Try outdoor education, with a variety of activities, to help your children reenvision how they see homework.

Outdoor Teaching Ideas: Measuring Trees

This is a fun way of getting children to engage with outdoor learning. Get the kids to estimate the height of the tree by comparing it to the height of something that is known. If you say 6 feet tall, then get them to guess how tall the tree is by comparing it to you.

Perhaps you’re in the park and see a football goal. Football goals are usually around 8 feet, so you can estimate from there. Looking through your legs is another way of trying to work out how tall a tree is. Stand with your back to the tree and walk as far away from it as you think it’s tall.

Look backwards through your legs and, if you can see the top of the tree, you’re getting the correct height. If you need to move forwards or backwards, you can. The distance you are from the centre of the trunk is the tree’s height.

Another outdoor learning experience that helps you measure trees is using a pencil and getting your child to hold it up vertically at arm’s length. Make sure the sharpened tip is at the top of the tree.

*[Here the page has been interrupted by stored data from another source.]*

Definition plan_result (row : WorkUnit) (outcome : Outcome) (retryable : option Z)
    (remedy : option string) (now : timestamp) (q : WorkQueue) : Plan :=
  let attempt := row.(u_attempt) in
  let plan := mkPlan QUEUED attempt row.(u_instrument_retries) row.(u_agent_profile)
                None None None None false in
  let plan := if bool_decide (outcome ∈ NON_CONSUMING_OUTCOMES)
              then plan <| n_attempt := Z.max 0 (attempt - 1) |> else plan in
  let plan := outcome_plan row outcome retryable remedy now q plan in
  if bool_decide (plan.(n_state) = QUEUED) && row.(u_cancel_requested)
  then plan <| n_state := CANCELLED |> <| n_terminal_reason := Some REASON_CANCELLED |>
            <| n_finished_at := Some now |>
  else plan.

Definition storm_already_announced (input_key : option string) (q : WorkQueue) : bool :=
  match input_key with
  | None | Some EmptyString => false
  | Some k => existsb (λ r, bool_decide (r.(r_input_key) = k) && negb (bool_decide (r.(r_alerted_at) = None)))
                      q.(q_refusals)
  end.

(** The compare-and-set on [wq_units.alerted_at]; the rendered message is left out. *)
Definition claim_alert (unit_id : string) (now : timestamp) (q : WorkQueue) : option Alert * WorkQueue :=
  let p := λ u, unit_is unit_id u && bool_decide (u.(u_alerted_at) = None) in
  let q' := q <| q_units := update_where p (λ u, u <| u_alerted_at := Some now |>) q.(q_units) |> in
  if negb (bool_decide (rowcount p q.(q_units) = 1%nat)) then (None, q')
  else
    let unit := fetch (unit_is unit_id) q'.(q_units) in
    (Some (mkAlert "unit-park" (Some unit_id) (u_state <$> unit) (unit ≫= u_terminal_reason)
             (unit ≫= u_park_remedy) None None None None now), q').

Definition coalesce {A} (a b : option A) : option A := match a with Some _ => a | None => b end.

Definition result_update (plan : Plan) (report : Report) (now : timestamp) (u : WorkUnit) : WorkUnit :=
  u <| u_state := plan.(n_state) |> <| u_attempt := plan.(n_attempt) |>
    <| u_instrument_retries := plan.(n_instrument_retries) |>
    <| u_agent_profile := plan.(n_agent_profile) |>
    <| u_terminal_reason := plan.(n_terminal_reason) |> <| u_park_remedy := plan.(n_park_remedy) |>
    <| u_not_before := plan.(n_not_before) |> <| u_finished_at := plan.(n_finished_at) |>
    <| u_result_branch := coalesce report.(p_result_branch) u.(u_result_branch) |>
    <| u_result_sha := coalesce report.(p_result_sha) u.(u_result_sha) |>
    <| u_lease_owner := None |> <| u_lease_expires_at := None |> <| u_updated_at := now |>.

Definition attempt_update (outcome : Outcome) (report : Report) (now : timestamp) (a : Attempt) : Attempt :=
  a <| a_finished_at := Some now |> <| a_outcome := Some outcome |>
    <| a_exit_code := report.(p_exit_code) |> <| a_gate_exit_code := report.(p_gate_exit_code) |>
    <| a_retryable := report.(p_retryable) |> <| a_remedy := report.(p_remedy) |>
    <| a_head_sha := report.(p_head_sha) |> <| a_log_path := report.(p_log_path) |>
    <| a_input_key := coalesce report.(p_input_key) a.(a_input_key) |>.

Record ResultReply := mkReply { y_unit : option WorkUnit; y_alert : option Alert }.

Definition record_result (unit_id owner : string) (lease_generation : Z) (outcome : string)
    (report : Report) (now : timestamp) : op WorkQueue wq_error ResultReply := write (λ q,
  match member outcome_value ALL_OUTCOMES outcome with
  | None => Err (UnknownOutcome outcome)
  | Some outcome =>
  let held := lease_is unit_id owner lease_generation in
  match fetch (λ u, held u && holds_lease_state u) q.(q_units) with
  | None => Err LeaseLost
  | Some row =>
      let plan := plan_result row outcome report.(p_retryable) report.(p_remedy) now q in
      if negb (bool_decide (rowcount held q.(q_units) = 1%nat)) then Err LeaseLost
      else
        let q := q <| q_units := update_where held (result_update plan report now) q.(q_units) |>
                   <| q_attempts := update_where
                        (λ a, open_attempt_of unit_id a && (a.(a_lease_generation) =? lease_generation))
                        (attempt_update outcome report now) q.(q_attempts) |> in
        let '(alert, q) :=
          if plan.(n_alertable) && negb (storm_already_announced report.(p_input_key) q)
          then claim_alert unit_id now q else (None, q) in
        Ok (mkReply (fetch (unit_is unit_id) q.(q_units)) alert, q)
  end end).
End config.
Definition entry (pinned : option string) (spec : string) : result key_error (string * string) :=
  let '(kind, value) := partition_colon spec in
  if negb (bool_decide (kind ∈ KNOWN_KINDS)) then Err (UnknownKind kind spec)
  else if bool_decide (kind = "tree") then
    payload ← match pinned with Some p => Ok p | None => tree_payload value end;
    Ok (kind, payload)
  else if bool_decide (kind = "self") || bool_decide (kind = "file") then Ok (kind, bytes_payload value)
  else Ok (kind, value).

Definition hashed (entries : list (string * string)) : string :=
  String.concat "" (map (λ e, feed e.1 e.2) entries).

Definition input_key_from_specs (specs : list string) (pinned : option string) : result key_error string :=
  entries ← traverse (entry pinned) specs;
  Ok (sha256 (hashed entries)).

Definition input_key (gate worktree : string) (gate_script : option string) (config_files : list string)
    (acceptance_cmd : option string) (pinned_at : option (string * string)) : result key_error string :=
  let specs := ["gate:" +:+ gate; "tree:" +:+ worktree]
    ++ (match gate_script with None | Some EmptyString => [] | Some s => ["self:" +:+ s] end)
    ++ map (λ p, "file:" +:+ p) config_files
    ++ (match acceptance_cmd with None => [] | Some c => ["cmd:" +:+ c] end) in
  payload ← match pinned_at with
            | Some (repo, sha) => p ← pinned_tree_payload repo sha; Ok (Some p)
            | None => Ok None end;
  input_key_from_specs specs payload.
End fingerprint.

(** ** Log classification, [omniagentos/workqueue/classify.py] *)

Record Signature := mkSignature { g_outcome : string; g_retryable : Z; g_remedy : string }.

Encourage your child to hold the pencil near the opposite. Either move towards or away from the tree until your thumb lines up with the ground level, while keeping the tip of the pencil on the top of the tree.

Ensure the child doesn’t move their grip, arm length or feet, gently turn the pencil horizontally. Line your thumb up with the centre of the trunk on the ground.

Now, you have to move out from the tree until your feet are at the tip of the pencil. This has to be done by walking sideways, not towards or away from your child. The distance from you to the centre of the trunk is the height of the tree.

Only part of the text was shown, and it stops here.